[Dataset entries]
§ §

Lemma normalise_paths this this' :
  normalise Date_parse this = Ok this' ->
  modifiedPaths this' = modifiedPaths this
  /\ exists s d t,
       paths this'
       = with_tags
           (with_agenda (with_time (with_date (with_slug (paths this) s) d) t)
              (option_map clean_entries (agenda (paths this))))
           (option_map clean_entries (tags (paths this)))
       /\ (if isModified this "title" || falsy (slug (paths this))
           then exists ti, title (paths this) = Some ti /\ s = Some (slugify ti)
           else s = slug (paths this))
       /\ (if isModified this "date"
           then exists v out, date (paths this) = Some v
                              /\ normalizeDate Date_parse v = Ok out
                              /\ d = Some out
           else d = date (paths this))
       /\ (if isModified this "time"
           then exists v out, time (paths this) = Some v
                              /\ normalizeTime v = Ok out /\ t = Some out
           else t = time (paths this)).
Proof.
  destruct this as [e mods].
  destruct e as [ti sl de ov im ve lo da tm mo au ag org tg].
  unfold normalise, isModified, assign, bind, call_on. simpl.
  destruct (existsb (String.eqb "title") mods || falsy sl);
    [destruct ti as [ti|]; [|simpl; intros E; discriminate E]|];
    simpl;
    (destruct (existsb (String.eqb "date") mods);
     [destruct da as [da|]; [|simpl; intros E; discriminate E];
      destruct (normalizeDate Date_parse da) as [dout|] eqn:Ed;
      [|simpl; intros E; discriminate E]|]);
    simpl;
    (destruct (existsb (String.eqb "time") mods);
     [destruct tm as [tm|]; [|simpl; intros E; discriminate E];
      destruct (normalizeTime tm) as [tout|] eqn:Et;
      [|simpl; intros E; discriminate E]|]);
    simpl;
    intros E; inversion E; subst; clear E;
    (split; [destruct ag, tg; reflexivity|]);
    do 3 eexists;
    (split; cycle 1;
     [repeat match goal with
        | |- _ /\ _ => split
        | |- exists _, _ => eexists
        end; first [reflexivity | eassumption]
     | destruct ag, tg; reflexivity]).
Qed.

#[local] Transparent String.eqb.

End HookEffect.

(** X4. What a successful run of the hook changes: nothing but slug,
    date, time and the two arrays.  The slug is recomputed from the title
    exactly when the title is modified or the slug is missing or empty;
    date and time are replaced by their normal forms exactly when they
    are modified. *)
Theorem pre_save_effect :
  forall (Date_parse : jsstring -> option Z) (this this' : EventDocument),
  pre_save Date_parse this = Ok this' ->
  (title (paths this') = title (paths this)
   /\ description (paths this') = description (paths this)
   /\ overview (paths this') = overview (paths this)
   /\ image (paths this') = image (paths this)
   /\ venue (paths this') = venue (paths this)
   /\ location (paths this') = location (paths this)
   /\ mode (paths this') = mode (paths this)
   /\ audience (paths this') = audience (paths this)
   /\ organizer (paths this') = organizer (paths this))
  /\ (isModified this "title" || falsy (slug (paths this)) = true ->
      exists ti, title (paths this) = Some ti
                 /\ slug (paths this') = Some (slugify ti))
  /\ (isModified this "title" || falsy (slug (paths this)) = false ->
      slug (paths this') = slug (paths this))
  /\ (isModified this "date" = true ->
      exists v out, date (paths this) = Some v
                    /\ normalizeDate Date_parse v = Ok out
                    /\ date (paths this') = Some out)
  /\ (isModified this "date" = false -> date (paths this') = date (paths this))
  /\ (isModified this "time" = true ->
      exists v out, time (paths this) = Some v
                    /\ normalizeTime v = Ok out
                    /\ time (paths this') = Some out)
  /\ (isModified this "time" = false -> time (paths this') = time (paths this)).
Proof.
  intros Date_parse this this' H.
  apply pre_save_ok in H. destruct H as [Hn _].
  apply normalise_paths in Hn.
  destruct Hn as (_ & s & d & t & Hp & Hs & Hd & Ht).
  rewrite Hp. simpl. split; [repeat split|].
  split; [intros E; rewrite E in Hs; exact Hs|].
  split; [intros E; rewrite E in Hs; exact Hs|].
  split; [intros E; rewrite E in Hd; exact Hd|].
  split; [intros E; rewrite E in Hd; exact Hd|].
  split; [intros E; rewrite E in Ht; exact Ht|].
  intros E; rewrite E in Ht; exact Ht.
Qed.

§ §

=== Description of the task ===
Print, exactly as they appear above, the lines running from the one with "apply normalise_paths in Hn." through the final line.

=== Answer for the task ===
  apply normalise_paths in Hn.
  destruct Hn as (_ & s & d & t & Hp & Hs & Hd & Ht).
  rewrite Hp. simpl. split; [repeat split|].
  split; [intros E; rewrite E in Hs; exact Hs|].
  split; [intros E; rewrite E in Hs; exact Hs|].
  split; [intros E; rewrite E in Hd; exact Hd|].
  split; [intros E; rewrite E in Hd; exact Hd|].
  split; [intros E; rewrite E in Ht; exact Ht|].
  intros E; rewrite E in Ht; exact Ht.
Qed.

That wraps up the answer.